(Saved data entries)
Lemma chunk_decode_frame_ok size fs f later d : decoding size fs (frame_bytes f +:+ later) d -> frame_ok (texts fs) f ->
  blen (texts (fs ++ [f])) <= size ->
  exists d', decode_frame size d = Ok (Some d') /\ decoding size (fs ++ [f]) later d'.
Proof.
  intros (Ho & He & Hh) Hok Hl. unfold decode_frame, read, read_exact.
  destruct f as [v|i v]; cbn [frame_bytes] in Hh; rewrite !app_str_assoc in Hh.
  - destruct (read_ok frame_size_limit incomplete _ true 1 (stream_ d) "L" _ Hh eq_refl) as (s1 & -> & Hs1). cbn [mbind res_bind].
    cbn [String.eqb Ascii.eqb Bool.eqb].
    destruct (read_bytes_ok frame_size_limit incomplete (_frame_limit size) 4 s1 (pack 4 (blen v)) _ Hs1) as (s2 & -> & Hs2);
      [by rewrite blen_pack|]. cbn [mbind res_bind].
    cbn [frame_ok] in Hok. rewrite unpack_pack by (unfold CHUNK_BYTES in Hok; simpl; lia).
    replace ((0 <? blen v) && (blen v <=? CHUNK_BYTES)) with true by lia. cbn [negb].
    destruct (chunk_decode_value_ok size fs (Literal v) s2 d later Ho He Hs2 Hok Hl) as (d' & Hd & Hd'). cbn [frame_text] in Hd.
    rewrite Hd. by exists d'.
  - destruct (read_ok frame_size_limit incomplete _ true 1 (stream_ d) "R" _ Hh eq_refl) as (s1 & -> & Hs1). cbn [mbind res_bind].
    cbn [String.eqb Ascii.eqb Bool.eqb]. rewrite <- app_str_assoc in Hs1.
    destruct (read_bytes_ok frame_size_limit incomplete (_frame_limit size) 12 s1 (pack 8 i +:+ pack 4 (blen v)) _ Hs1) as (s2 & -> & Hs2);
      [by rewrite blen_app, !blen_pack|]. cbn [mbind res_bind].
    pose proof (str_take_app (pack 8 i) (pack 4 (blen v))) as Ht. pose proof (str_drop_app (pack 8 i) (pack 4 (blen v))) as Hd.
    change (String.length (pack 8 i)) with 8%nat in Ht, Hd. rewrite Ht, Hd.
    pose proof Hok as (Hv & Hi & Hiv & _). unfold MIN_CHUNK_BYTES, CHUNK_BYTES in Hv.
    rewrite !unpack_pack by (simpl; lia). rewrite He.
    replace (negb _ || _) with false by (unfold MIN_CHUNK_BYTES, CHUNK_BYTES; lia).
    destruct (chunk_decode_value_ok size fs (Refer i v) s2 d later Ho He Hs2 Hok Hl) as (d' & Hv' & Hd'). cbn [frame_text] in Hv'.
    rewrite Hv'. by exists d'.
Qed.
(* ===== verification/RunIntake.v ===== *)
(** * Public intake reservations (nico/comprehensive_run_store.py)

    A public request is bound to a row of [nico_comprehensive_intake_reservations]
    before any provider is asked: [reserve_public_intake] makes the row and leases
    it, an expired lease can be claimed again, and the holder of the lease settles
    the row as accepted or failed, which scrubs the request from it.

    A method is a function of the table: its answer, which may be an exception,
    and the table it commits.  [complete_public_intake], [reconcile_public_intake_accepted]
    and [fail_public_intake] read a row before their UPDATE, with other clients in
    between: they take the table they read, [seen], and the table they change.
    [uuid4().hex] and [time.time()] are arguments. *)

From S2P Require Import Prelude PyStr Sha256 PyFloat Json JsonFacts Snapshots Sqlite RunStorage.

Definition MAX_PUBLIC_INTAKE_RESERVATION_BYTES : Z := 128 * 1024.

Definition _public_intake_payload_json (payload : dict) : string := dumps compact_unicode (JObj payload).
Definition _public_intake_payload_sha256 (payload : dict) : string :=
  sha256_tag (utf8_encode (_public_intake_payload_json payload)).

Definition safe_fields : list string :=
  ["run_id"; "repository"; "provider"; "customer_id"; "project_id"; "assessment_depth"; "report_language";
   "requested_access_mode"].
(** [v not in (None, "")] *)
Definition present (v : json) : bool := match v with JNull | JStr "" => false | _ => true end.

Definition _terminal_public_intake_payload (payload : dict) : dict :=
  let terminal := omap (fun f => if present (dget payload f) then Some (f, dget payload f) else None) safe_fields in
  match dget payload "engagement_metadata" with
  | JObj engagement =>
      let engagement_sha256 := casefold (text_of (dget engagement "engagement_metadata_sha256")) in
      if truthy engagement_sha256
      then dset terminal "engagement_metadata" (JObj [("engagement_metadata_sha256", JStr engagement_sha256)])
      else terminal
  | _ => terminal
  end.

* * *

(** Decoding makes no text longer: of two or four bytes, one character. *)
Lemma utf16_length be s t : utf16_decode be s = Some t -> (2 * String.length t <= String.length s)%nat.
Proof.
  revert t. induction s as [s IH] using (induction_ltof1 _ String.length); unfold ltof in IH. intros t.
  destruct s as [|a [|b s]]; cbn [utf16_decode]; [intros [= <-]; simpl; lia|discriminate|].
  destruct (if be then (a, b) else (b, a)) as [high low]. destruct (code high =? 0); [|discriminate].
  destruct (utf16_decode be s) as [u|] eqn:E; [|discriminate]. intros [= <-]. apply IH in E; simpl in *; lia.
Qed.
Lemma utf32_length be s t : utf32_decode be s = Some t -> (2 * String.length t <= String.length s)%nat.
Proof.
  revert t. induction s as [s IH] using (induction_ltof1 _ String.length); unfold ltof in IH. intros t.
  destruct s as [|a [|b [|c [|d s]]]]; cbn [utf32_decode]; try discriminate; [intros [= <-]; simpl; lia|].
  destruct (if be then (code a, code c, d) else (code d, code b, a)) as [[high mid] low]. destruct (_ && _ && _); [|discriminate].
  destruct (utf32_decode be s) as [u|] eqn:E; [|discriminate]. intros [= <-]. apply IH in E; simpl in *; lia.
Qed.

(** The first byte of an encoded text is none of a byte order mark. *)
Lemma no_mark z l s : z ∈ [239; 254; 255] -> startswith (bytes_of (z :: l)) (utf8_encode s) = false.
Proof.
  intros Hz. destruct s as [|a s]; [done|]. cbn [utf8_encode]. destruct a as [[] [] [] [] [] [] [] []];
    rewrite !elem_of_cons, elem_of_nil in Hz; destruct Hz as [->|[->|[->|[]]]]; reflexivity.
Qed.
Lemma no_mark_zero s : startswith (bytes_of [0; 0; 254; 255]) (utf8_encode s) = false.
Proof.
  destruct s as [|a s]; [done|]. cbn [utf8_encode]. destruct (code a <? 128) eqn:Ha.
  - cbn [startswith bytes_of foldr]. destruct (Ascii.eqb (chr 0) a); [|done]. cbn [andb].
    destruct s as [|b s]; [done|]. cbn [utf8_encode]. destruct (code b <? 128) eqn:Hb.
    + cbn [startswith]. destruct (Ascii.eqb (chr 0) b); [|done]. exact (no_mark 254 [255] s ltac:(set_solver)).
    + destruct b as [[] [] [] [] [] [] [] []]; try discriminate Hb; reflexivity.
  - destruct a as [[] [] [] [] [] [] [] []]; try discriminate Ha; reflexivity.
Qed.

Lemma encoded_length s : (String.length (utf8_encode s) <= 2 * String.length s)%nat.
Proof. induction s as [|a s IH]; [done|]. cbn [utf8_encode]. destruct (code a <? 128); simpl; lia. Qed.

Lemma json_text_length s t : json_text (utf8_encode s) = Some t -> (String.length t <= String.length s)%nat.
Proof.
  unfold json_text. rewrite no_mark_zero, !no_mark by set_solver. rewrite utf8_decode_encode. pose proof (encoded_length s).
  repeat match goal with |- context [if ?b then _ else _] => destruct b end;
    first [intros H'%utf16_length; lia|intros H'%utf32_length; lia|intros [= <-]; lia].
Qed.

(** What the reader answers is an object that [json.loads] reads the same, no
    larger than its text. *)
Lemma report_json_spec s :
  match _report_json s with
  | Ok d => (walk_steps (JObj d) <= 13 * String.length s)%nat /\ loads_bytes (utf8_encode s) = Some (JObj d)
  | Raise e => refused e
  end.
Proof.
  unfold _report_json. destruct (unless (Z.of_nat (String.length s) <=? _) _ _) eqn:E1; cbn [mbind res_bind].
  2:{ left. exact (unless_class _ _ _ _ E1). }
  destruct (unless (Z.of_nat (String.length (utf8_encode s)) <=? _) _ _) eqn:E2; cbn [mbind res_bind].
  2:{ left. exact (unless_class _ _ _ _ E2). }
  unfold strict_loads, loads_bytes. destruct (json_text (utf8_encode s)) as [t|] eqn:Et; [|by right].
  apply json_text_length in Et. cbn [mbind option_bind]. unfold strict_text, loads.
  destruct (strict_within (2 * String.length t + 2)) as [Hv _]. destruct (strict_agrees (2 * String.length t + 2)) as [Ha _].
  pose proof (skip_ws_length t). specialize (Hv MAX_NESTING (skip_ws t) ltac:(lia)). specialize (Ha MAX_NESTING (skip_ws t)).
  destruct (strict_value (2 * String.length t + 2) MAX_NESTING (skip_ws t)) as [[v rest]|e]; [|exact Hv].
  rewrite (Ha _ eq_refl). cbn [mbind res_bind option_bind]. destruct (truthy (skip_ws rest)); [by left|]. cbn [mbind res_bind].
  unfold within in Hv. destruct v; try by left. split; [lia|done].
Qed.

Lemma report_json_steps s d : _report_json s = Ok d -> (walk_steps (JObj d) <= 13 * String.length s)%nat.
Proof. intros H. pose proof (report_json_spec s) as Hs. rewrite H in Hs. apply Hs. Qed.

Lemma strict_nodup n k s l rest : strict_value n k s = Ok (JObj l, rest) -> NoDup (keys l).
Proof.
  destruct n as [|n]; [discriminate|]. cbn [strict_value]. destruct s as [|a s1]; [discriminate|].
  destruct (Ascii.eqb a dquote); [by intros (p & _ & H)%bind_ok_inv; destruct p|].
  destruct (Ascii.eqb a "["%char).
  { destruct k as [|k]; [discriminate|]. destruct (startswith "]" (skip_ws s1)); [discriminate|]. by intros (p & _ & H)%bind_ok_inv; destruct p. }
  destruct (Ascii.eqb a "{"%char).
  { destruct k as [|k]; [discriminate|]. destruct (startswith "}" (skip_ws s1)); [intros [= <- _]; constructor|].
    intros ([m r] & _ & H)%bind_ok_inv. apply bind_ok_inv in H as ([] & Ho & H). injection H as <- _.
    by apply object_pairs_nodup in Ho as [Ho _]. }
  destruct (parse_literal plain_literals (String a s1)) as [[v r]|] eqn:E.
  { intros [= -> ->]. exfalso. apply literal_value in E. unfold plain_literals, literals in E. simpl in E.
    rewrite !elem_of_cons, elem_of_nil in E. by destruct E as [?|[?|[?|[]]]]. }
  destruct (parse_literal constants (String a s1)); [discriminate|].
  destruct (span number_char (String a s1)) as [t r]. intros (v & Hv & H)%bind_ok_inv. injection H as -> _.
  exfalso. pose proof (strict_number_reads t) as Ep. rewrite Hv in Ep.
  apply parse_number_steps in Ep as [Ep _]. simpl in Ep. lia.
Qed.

--

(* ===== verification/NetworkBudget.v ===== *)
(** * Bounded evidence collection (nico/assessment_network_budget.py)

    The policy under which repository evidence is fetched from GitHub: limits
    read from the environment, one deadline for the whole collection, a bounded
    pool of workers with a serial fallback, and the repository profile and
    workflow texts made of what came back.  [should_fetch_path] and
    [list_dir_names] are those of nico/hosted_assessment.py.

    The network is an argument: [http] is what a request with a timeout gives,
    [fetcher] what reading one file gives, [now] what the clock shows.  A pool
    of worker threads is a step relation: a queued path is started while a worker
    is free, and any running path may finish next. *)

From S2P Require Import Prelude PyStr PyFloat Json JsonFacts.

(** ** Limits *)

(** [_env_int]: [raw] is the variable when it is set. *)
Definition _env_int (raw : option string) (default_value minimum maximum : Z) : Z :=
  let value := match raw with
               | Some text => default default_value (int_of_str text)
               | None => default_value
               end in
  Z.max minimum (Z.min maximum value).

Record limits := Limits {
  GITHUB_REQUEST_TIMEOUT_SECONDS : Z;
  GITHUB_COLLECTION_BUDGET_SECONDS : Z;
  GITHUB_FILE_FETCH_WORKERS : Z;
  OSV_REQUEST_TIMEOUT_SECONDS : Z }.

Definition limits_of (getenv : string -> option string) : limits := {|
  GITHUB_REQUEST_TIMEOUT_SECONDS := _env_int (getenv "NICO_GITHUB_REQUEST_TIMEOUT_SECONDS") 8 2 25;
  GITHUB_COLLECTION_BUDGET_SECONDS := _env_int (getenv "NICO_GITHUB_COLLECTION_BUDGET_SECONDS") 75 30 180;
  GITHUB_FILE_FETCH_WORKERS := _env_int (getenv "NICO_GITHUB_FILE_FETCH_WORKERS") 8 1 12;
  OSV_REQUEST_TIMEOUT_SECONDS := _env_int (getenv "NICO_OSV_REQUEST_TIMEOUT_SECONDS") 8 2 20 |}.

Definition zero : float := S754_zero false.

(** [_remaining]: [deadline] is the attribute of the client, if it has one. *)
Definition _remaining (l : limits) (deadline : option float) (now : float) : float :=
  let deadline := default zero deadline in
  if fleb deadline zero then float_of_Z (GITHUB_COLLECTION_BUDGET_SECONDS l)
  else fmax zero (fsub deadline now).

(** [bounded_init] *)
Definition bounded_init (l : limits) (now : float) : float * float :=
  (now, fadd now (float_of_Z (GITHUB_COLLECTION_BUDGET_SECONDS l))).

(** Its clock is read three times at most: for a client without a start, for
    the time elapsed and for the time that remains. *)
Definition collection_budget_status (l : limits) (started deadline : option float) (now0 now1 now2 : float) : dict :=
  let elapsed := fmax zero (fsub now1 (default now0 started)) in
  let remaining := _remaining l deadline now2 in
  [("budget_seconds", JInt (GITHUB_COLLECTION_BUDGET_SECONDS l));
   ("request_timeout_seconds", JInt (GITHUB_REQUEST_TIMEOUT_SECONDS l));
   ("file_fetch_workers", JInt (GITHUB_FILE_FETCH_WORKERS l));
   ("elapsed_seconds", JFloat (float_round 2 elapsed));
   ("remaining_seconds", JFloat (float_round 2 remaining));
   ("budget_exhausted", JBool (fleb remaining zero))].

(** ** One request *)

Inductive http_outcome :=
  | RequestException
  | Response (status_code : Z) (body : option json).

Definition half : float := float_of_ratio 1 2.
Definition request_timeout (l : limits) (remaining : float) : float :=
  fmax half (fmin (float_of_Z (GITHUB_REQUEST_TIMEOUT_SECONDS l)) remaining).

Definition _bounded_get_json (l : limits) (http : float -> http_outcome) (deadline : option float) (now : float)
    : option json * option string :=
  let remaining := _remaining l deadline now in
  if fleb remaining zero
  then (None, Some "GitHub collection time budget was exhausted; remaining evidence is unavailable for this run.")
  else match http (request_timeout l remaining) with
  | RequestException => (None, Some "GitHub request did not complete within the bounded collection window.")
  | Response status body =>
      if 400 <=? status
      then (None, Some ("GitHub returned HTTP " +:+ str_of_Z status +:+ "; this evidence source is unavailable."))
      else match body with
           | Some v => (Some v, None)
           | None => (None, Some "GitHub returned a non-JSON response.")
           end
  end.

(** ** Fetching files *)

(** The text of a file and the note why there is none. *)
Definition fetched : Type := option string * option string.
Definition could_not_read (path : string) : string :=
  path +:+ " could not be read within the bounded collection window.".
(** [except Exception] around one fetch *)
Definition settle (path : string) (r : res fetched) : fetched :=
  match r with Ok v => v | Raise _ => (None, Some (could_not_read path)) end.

| What you need to do |
Could you transcribe the entries above word for word, from the line with "(* ===== verification/RunIntake.v ===== *)" down to the line with "the row as accepted", keeping both?

| The completed task |
(* ===== verification/RunIntake.v ===== *)
(** * Public intake reservations (nico/comprehensive_run_store.py)

    A public request is bound to a row of [nico_comprehensive_intake_reservations]
    before any provider is asked: [reserve_public_intake] makes the row and leases
    it, an expired lease can be claimed again, and the holder of the lease settles
    the row as accepted or failed, which scrubs the request from it.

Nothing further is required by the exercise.